▶ _Required work_: Below are some records. Print exactly the lines between the one holding "apply Ascii.eqb_eq in Hac. subst c." and the one holding "intros H. induction", inclusive, and nothing else.

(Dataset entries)
(** The lifecycle knows the unit [token-contract] at version [v1]. *)
Definition lifecycle : Lifecycle.t E :=
  {| Lifecycle.ChaincodeContainerInfo := fun chainID name s =>
       if String.eqb name "token-contract"
       then ((Some {| ccci_Name := name; ccci_Version := "v1"; ccci_Path := "";
                      ccci_Type := "GOLANG"; ccci_CodePackage := "";
                      ContainerType := "DOCKER" |}, None), s)
       else ((None, Some (New ("could not find chaincode with name '" +:+ name +:+ "'"))), s) |}.

Definition runtime : Runtime.t E :=
  {| Runtime.Start := fun _ _ s => (None, s);
     Runtime.Stop := fun _ s => (None, s) |}.

Definition cs : ChaincodeSupport E :=
  {| Keepalive := 0; ExecuteTimeout := 30000000000; UserRunsCC := false;
     Runtime := runtime; Launcher := launcher; Lifecycle := lifecycle |}.

Definition cccid : CCContext :=
  {| ChainID := "ch1"; Name := "token-contract"; Version := "v1"; TxID := "t1";
     ProposalDecorations := ∅ |}.

Definition chaincodeSpec : ChaincodeSpec :=
  {| spec_Type := 1;
     ChaincodeId := Some {| cid_Path := ""; cid_Name := "token-contract";
                            cid_Version := "v1" |};
     Input := Some {| Args := ["transfer"; "alice"; "bob"]; Decorations := ∅ |};
     Timeout := 0 |}.

Definition invocation : option ChaincodeInvocationSpec :=
  Some {| cis_ChaincodeSpec := Some chaincodeSpec |}.

Definition deployment : option ChaincodeDeploymentSpec :=
  Some {| cds_ChaincodeSpec := Some chaincodeSpec; CodePackage := "";
          ExecEnv := 0 |}.

Definition ctxt : context_Context := ctx 0.

(** A peer on which nothing runs, and peers on which the unit is served by
    a given handler. *)
Definition idle : World E :=
  {| sys := {| HandlerRegistry := ∅; ext := [] |}; calls := [] |}.

Definition served_by (h : HandlerRef) : World E :=
  {| sys := {| HandlerRegistry := {[ "token-contract:v1" := h ]};
               ext := ["token-contract"] |};
     calls := [] |}.

End doubles.

(** ** Counting the calls on each collaborator *)

(** How many times [Lifecycle.ChaincodeContainerInfo] and a handler's
    [Execute] have been called. *)
Definition lifecycle_calls (cs : list Call) : nat :=
  length (List.filter is_Lifecycle_call cs).

Definition handler_calls (cs : list Call) : nat :=
  length (List.filter is_Handler_Execute_call cs).

(** The calls made on collaborators, the log lines left out. *)
Definition collaborator_calls (cs : list Call) : list Call :=
  List.filter (fun c => negb (is_Logger_call c)) cs.

(** [sent_as cs ctxt cccid ty c]: if [c] is a call of a handler, it hands
    on the caller's context and invocation context, the execute timeout of
    [cs], and a request of type [ty] that carries the transaction id and
    the channel id of the invocation context and no event. *)
Definition sent_as {E : Type} (cs : ChaincodeSupport E) (ctxt : context_Context)
    (cccid : CCContext) (ty : Z) (c : Call) : Prop :=
  match c with
  | Handler_Execute_call _ ctxt' cccid' msg timeout =>
      ctxt' = ctxt /\ cccid' = cccid /\ timeout = ExecuteTimeout cs /\
      exists payload,
        msg = Some {| Type_ := ty; Payload := payload; Txid := TxID cccid;
                      msg_ChaincodeEvent := None; ChannelId := ChainID cccid |}
  | _ => True
  end.

(** ** More test doubles: collaborators that fail *)

Module more_doubles.
Import doubles.

(** A marshaller that rejects an input without arguments. *)
Definition strict_marshal (input : option ChaincodeInput) : string * option error :=
  match input with
  | Some {| Args := []; Decorations := _ |} =>
      ("", Some (New "proto: required field not set"))
  | _ => marshal input
  end.

Definition strict_imports : Imports E := {|
  GetCanonicalName := fun c => Name c +:+ ":" +:+ Version c;
  DeploymentSpecToChaincodeContainerInfo := to_container_info;
  ChaincodeSpec_Name := Name_of;
  ChaincodeMessage_INIT := 3;
  ChaincodeMessage_TRANSACTION := 5;
  ChaincodeMessage_COMPLETED := 6;
  ChaincodeMessage_ERROR := 7;
  proto_Marshal := strict_marshal;
  proto_Unmarshal := unmarshal;
  Handler_Execute := handler_execute
|}.

(** A lifecycle that knows every chaincode at version [v1]. *)
Definition lifecycle_any : Lifecycle.t E :=
  {| Lifecycle.ChaincodeContainerInfo := fun chainID name s =>
       ((Some {| ccci_Name := name; ccci_Version := "v1"; ccci_Path := "";
                 ccci_Type := "GOLANG"; ccci_CodePackage := "";
                 ContainerType := "DOCKER" |}, None), s) |}.

(** A launcher that reports success although no handler has registered. *)
Definition launcher_silent : Launcher.t E :=
  {| Launcher.Launch := fun _ s => (None, s) |}.

Definition cs_any : ChaincodeSupport E :=
  {| Keepalive := 0; ExecuteTimeout := 30000000000; UserRunsCC := false;
     Runtime := runtime; Launcher := launcher; Lifecycle := lifecycle_any |}.

Definition cs_silent : ChaincodeSupport E :=
  {| Keepalive := 0; ExecuteTimeout := 30000000000; UserRunsCC := false;
     Runtime := runtime; Launcher := launcher_silent; Lifecycle := lifecycle |}.

Definition cs_dev : ChaincodeSupport E :=
  {| Keepalive := 0; ExecuteTimeout := 30000000000; UserRunsCC := true;
     Runtime := runtime; Launcher := launcher; Lifecycle := lifecycle |}.

Definition cccid_of (name : string) : CCContext :=
  {| ChainID := "ch1"; Name := name; Version := "v1"; TxID := "t1";
     ProposalDecorations := {[ "trace" := "on" ]} |}.

Definition spec_of (name : string) (input : option ChaincodeInput) : ChaincodeSpec :=
  {| spec_Type := 1;
     ChaincodeId := Some {| cid_Path := ""; cid_Name := name; cid_Version := "v1" |};
     Input := input;
     Timeout := 0 |}.

Definition invocation_of (name : string) (input : option ChaincodeInput)
  : option ChaincodeInvocationSpec :=
  Some {| cis_ChaincodeSpec := Some (spec_of name input) |}.

Definition deployment_of (name : string) (input : option ChaincodeInput)
  : option ChaincodeDeploymentSpec :=
  Some {| cds_ChaincodeSpec := Some (spec_of name input); CodePackage := "";
          ExecEnv := 0 |}.

Definition transfer : ChaincodeInput :=
  {| Args := ["transfer"; "alice"; "bob"]; Decorations := ∅ |}.

Definition container_info (name : string) : ChaincodeContainerInfo :=
  {| ccci_Name := name; ccci_Version := "v1"; ccci_Path := "";
     ccci_Type := "GOLANG"; ccci_CodePackage := ""; ContainerType := "DOCKER" |}.

End more_doubles.

(** ** Properties of text containment *)

Lemma append_assoc (a b c : string) : (a +:+ b) +:+ c = a +:+ (b +:+ c).
Proof.
  induction a as [|x a IH]; [reflexivity|].
  change (String x ((a +:+ b) +:+ c) = String x (a +:+ (b +:+ c))).
  rewrite IH. reflexivity.
Qed.

Lemma is_prefix_append (t b : string) : is_prefix t (t +:+ b) = true.
Proof.
  induction t as [|a t IH]; simpl; [reflexivity|].
  rewrite Ascii.eqb_refl. exact IH.
Qed.

Lemma is_prefix_append_l (t s b : string) :
  is_prefix t s = true -> is_prefix t (s +:+ b) = true.
Proof.
  revert s. induction t as [|a t IH]; intros s; simpl; [reflexivity|].
  destruct s as [|c s]; simpl; [discriminate|].
  destruct (Ascii.eqb a c); [apply IH | discriminate].
Qed.

Lemma is_prefix_split (t s : string) :
  is_prefix t s = true -> exists b, s = t +:+ b.
Proof.
  revert s. induction t as [|a t IH]; intros s; simpl.
  - intros _. exists s. reflexivity.
  - destruct s as [|c s]; [discriminate|].
    destruct (Ascii.eqb a c) eqn:Hac; [|discriminate].
    apply Ascii.eqb_eq in Hac. subst c.
    intros H. destruct (IH _ H) as [b ->]. exists b. reflexivity.
Qed.

Lemma mentions_here (s t : string) : is_prefix t s = true -> mentions s t = true.
Proof. intros H. destruct s; simpl in *; rewrite H; reflexivity. Qed.

Lemma mentions_append_r (a s t : string) :
  mentions s t = true -> mentions (a +:+ s) t = true.
Proof.
  intros H. induction a as [|c a IH]; simpl; [exact H|].
  rewrite IH. apply orb_true_r.
Qed.

Lemma mentions_append_l (s b t : string) :
  mentions s t = true -> mentions (s +:+ b) t = true.
Proof.
  induction s as [|c s IH]; simpl.
  - rewrite orb_false_r. intros H. apply mentions_here.
    apply (is_prefix_append_l t "" b H).
  - intros H. apply orb_true_iff in H. destruct H as [H|H].
    + apply (is_prefix_append_l t (String c s) b) in H.
      change (String c s +:+ b) with (String c (s +:+ b)) in H.
      rewrite H. reflexivity.
    + rewrite (IH H). apply orb_true_r.
Qed.

Lemma is_prefix_refl (t : string) : is_prefix t t = true.
Proof.
  induction t as [|c t IH]; simpl; [reflexivity|].
  rewrite Ascii.eqb_refl. exact IH.
Qed.

Lemma mentions_self (t : string) : mentions t t = true.
Proof. apply mentions_here, is_prefix_refl. Qed.

(** [mentions] decides occurrence as a contiguous run. *)
Lemma mentions_spec (s t : string) :
  mentions s t = true <-> exists a b, s = a +:+ t +:+ b.
Proof.
  split.
  - induction s as [|c s IH]; simpl.
    + rewrite orb_false_r. intros H. apply is_prefix_split in H.
      destruct H as [b Hb]. exists "", b. exact Hb.
    + intros H. apply orb_true_iff in H. destruct H as [H|H].
      * apply (is_prefix_split t (String c s)) in H.
        destruct H as [b Hb]. exists "", b. exact Hb.
      * destruct (IH H) as (a & b & ->). exists (String c a), b. reflexivity.
  - intros (a & b & ->). apply mentions_append_r, mentions_here, is_prefix_append.
Qed.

▶ _Task result_:
    apply Ascii.eqb_eq in Hac. subst c.
    intros H. destruct (IH _ H) as [b ->]. exists b. reflexivity.
Qed.

Lemma mentions_here (s t : string) : is_prefix t s = true -> mentions s t = true.
Proof. intros H. destruct s; simpl in *; rewrite H; reflexivity. Qed.

Lemma mentions_append_r (a s t : string) :
  mentions s t = true -> mentions (a +:+ s) t = true.
Proof.
  intros H. induction a as [|c a IH]; simpl; [exact H|].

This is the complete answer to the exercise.